### HOW TO COMPLETE THIS TASK
In the records below, find the line with "rewrite (proj2 (Z.eqb_neq" and the line with "(fl3 & Hf).". Print both exactly, along with every line between them, and no other line.

***** INPUT DATA

(** The pages of a process given back: the first part of [freeproc]. *)
Lemma free_memory s q oT fl (K : M kernel unit) (R : unit → kernel → Prop) :
  proc_mem (ram_of s) fl q oT →
  (∀ s' fl', only_ram s s' → pages_freed (ram_of s) fl (proc_pages q oT) (ram_of s') fl' → wp K s' R) →
  wp ((if negb (trapframe q =? 0) then in_ram (kfree kernel_end (trapframe q)) else mret tt);;
      (if negb (pagetable q =? 0) then in_ram (proc_freepagetable kernel_end (pagetable q) (sz q)) else mret tt);;
      (if negb (kstack q =? 0) then in_ram (kfree kernel_end (kstack q)) else mret tt);; K) s R.
Proof.
  intros [Hk Hr HT Hnd] HK. apply Forall_app in Hr as [Hrt Hrk]. unfold proc_pages in *.
  set (tp := page_list (trapframe q)) in *. set (kp := page_list (kstack q)) in *. set (up := from_option _ _ _) in *.
  rewrite <-!app_assoc in Hnd. apply NoDup_app in Hnd as (Ht & Hdt & Hnd).
  assert (NoDup (tp ++ fl)) as Hnt.
  { apply NoDup_app. split_and!; [done| |apply Hk]. intros x Hx. specialize (Hdt x Hx). rewrite !not_elem_of_app in Hdt. tauto. }
  wp_step. eapply wp_mono; [eapply (wp_if_ram _ _ s (λ r, ∃ fl', pages_freed (ram_of s) fl tp r fl')); eapply wp_mono; [by apply kfree_page|]|].
  { intros [] r (fl1 & Hf). split; [apply (fe_held _ _ _ _ _ Hf)|eauto]. }
  intros [] s1 (O1 & fl1 & F1).
  assert (wp (if negb (pagetable q =? 0) then proc_freepagetable kernel_end (pagetable q) (sz q) else mret tt) (ram_of s1)
    (λ _ m', ∃ fl', pages_freed (ram_of s1) fl1 up m' fl')) as Htree.
  { destruct oT as [T|]; cbn [from_option] in up.
    - destruct HT as (-> & Hsp & Hps).
      assert (space_ok (ram_of s1) T fl1) as Hsp1.
      { eapply space_frame; [exact Hsp|apply F1|]. intros p Hp. rewrite (owned_frames T (sz q) p Hps) in Hp.
        assert (p ∈ up) as Hpu by (unfold up; rewrite elem_of_app; tauto).
        assert (p ∉ tp) as Hpt by (intros Hx; specialize (Hdt p Hx); rewrite !not_elem_of_app in Hdt; tauto).
        split; [by apply F1|]. rewrite (fe_free _ _ _ _ _ F1), not_elem_of_app. split; [done|].
        apply NoDup_app in Hnd as (_ & _ & Hnd). apply NoDup_app in Hnd as (_ & Hd & _). by apply Hd. }
      rewrite (proj2 (Z.eqb_neq _ _)); [by apply free_tree|].
      destruct (own_page kernel_end _ _ _ (pt_root T) (so_own _ _ _ _ Hsp) (in_root T)) as [[? _] _]. lia.
    - rewrite HT. wp_steps. exists fl1. apply freed_nil, F1. }
  wp_step. eapply wp_mono; [eapply (wp_if_ram _ _ s1 (λ r, ∃ fl', pages_freed (ram_of s1) fl1 up r fl')); eapply wp_mono; [exact Htree|]|].
  { intros [] r (fl2 & Hf). split; [apply (fe_held _ _ _ _ _ Hf)|eauto]. }
  intros [] s2 (O2 & fl2 & F2).
  assert (NoDup (kp ++ fl2)) as Hnk.
  { rewrite (fe_free _ _ _ _ _ F2), (fe_free _ _ _ _ _ F1). rewrite !app_assoc, (Permutation_app_comm _ tp), <-!app_assoc.
    apply NoDup_app. by split_and!. }
  wp_step. eapply wp_mono; [eapply (wp_if_ram _ _ s2 (λ r, ∃ fl', pages_freed (ram_of s2) fl2 kp r fl')); eapply wp_mono; [apply kfree_page; [apply F2|done|done]|]|].
  { intros [] r (fl3 & Hf). split; [apply (fe_held _ _ _ _ _ Hf)|eauto]. }
  intros [] s3 (O3 & fl3 & F3). eapply HK; [eapply only_ram_trans; [exact O1|by eapply only_ram_trans]|].
  pose proof (freed_trans _ _ _ _ _ _ _ _ (freed_trans _ _ _ _ _ _ _ _ F1 F2) F3) as [A1 A2 A3 A4].
  split; [done| |done|].
  - rewrite A2. fold kp up tp. solve_Permutation.
  - intros p Hp. apply A4. rewrite !not_elem_of_app in *. tauto.
Qed.

(** ** Giving a slot back *)

Lemma null_ofile_len : length null_ofile = Z.to_nat NOFILE.
Proof. done. Qed.

Lemma close_none s c q early :
  procs s !! c = Some q → ofile q = null_ofile → wp (for_fold fds (close_fd early c) tt) s (λ _ s', s' = s).
Proof.
  intros Hq Ho. apply (wp_for_fold (λ _ _ s', s' = s)); [done| |done].
  intros pre fd post [] s' Hpre ->. assert (fd < Z.to_nat NOFILE)%nat as Hfd.
  { assert (fds !! length pre = Some fd) as Hi by (rewrite Hpre; by apply list_lookup_middle). apply lookup_seq in Hi. lia. }
  unfold close_fd. wp_step. eapply wp_proc_slot; [done|]. wp_step.
  eapply wp_expect; [rewrite Ho; unfold null_ofile; by apply lookup_replicate_2|by wp_steps].
Qed.

(** One reference to the inode in slot [k] less. *)
Definition drop_ref (k : nat) (f : fs) : fs :=
  match icache f !! k with Some ip => put_inode k (set_refcnt (i_refcnt ip - 1) ip) f | None => f end.
Definition add_ref (k : nat) (f : fs) : fs :=
  match icache f !! k with Some ip => put_inode k (set_refcnt (i_refcnt ip + 1) ip) f | None => f end.

Lemma drop_add_ref k f : drop_ref k (add_ref k f) = f.
Proof.
  unfold drop_ref, add_ref. destruct (icache f !! k) as [ip|] eqn:Hk; [|by rewrite Hk].
  cbn. rewrite list_lookup_insert_eq by (by eapply lookup_lt_Some). unfold put_inode, set_icache. cbn.
  rewrite list_insert_insert_eq, list_insert_id; [by destruct f|]. rewrite Hk. f_equal.
  destruct ip as [? n ? ? ? ? ? ? ?]. unfold set_refcnt. cbn. f_equal. lia.
Qed.

(** Slot [k] has a reference to give. *)
Definition has_ref (k : nat) (f : fs) : Prop := ∃ ip, icache f !! k = Some ip ∧ 1 ≤ i_refcnt ip ≤ USIZE_MAX.

(** What the inode cache needs to work with: none of its locks is taken. *)
Definition fs_unlocked (h : list lock) : Prop := (ICACHE_LOCK ∉ h) ∧ (∀ i, LInode i ∉ h).

Lemma in_fs_iput s k :
  has_ref k (k_fs s) → fs_unlocked (k_held s) →
  wp (in_fs (iput k)) s (λ _ s', only_fs s s' ∧ fs_of s' = drop_ref k (fs_of s)).
Proof.
  intros (ip & Hk & Hr) Hl. apply wp_fs. wp_call (iput_spec k ip); [done|done|done|]. intros [] f ->.
  split; [done|]. intros s' Hs' ->. split; [done|]. unfold drop_ref. change (icache (fs_of s)) with (icache (k_fs s)). by rewrite Hk.
Qed.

**********

### TASK ANSWER
      rewrite (proj2 (Z.eqb_neq _ _)); [by apply free_tree|].
      destruct (own_page kernel_end _ _ _ (pt_root T) (so_own _ _ _ _ Hsp) (in_root T)) as [[? _] _]. lia.
    - rewrite HT. wp_steps. exists fl1. apply freed_nil, F1. }
  wp_step. eapply wp_mono; [eapply (wp_if_ram _ _ s1 (λ r, ∃ fl', pages_freed (ram_of s1) fl1 up r fl')); eapply wp_mono; [exact Htree|]|].
  { intros [] r (fl2 & Hf). split; [apply (fe_held _ _ _ _ _ Hf)|eauto]. }
  intros [] s2 (O2 & fl2 & F2).
  assert (NoDup (kp ++ fl2)) as Hnk.
  { rewrite (fe_free _ _ _ _ _ F2), (fe_free _ _ _ _ _ F1). rewrite !app_assoc, (Permutation_app_comm _ tp), <-!app_assoc.
    apply NoDup_app. by split_and!. }
  wp_step. eapply wp_mono; [eapply (wp_if_ram _ _ s2 (λ r, ∃ fl', pages_freed (ram_of s2) fl2 kp r fl')); eapply wp_mono; [apply kfree_page; [apply F2|done|done]|]|].
  { intros [] r (fl3 & Hf). split; [apply (fe_held _ _ _ _ _ Hf)|eauto]. }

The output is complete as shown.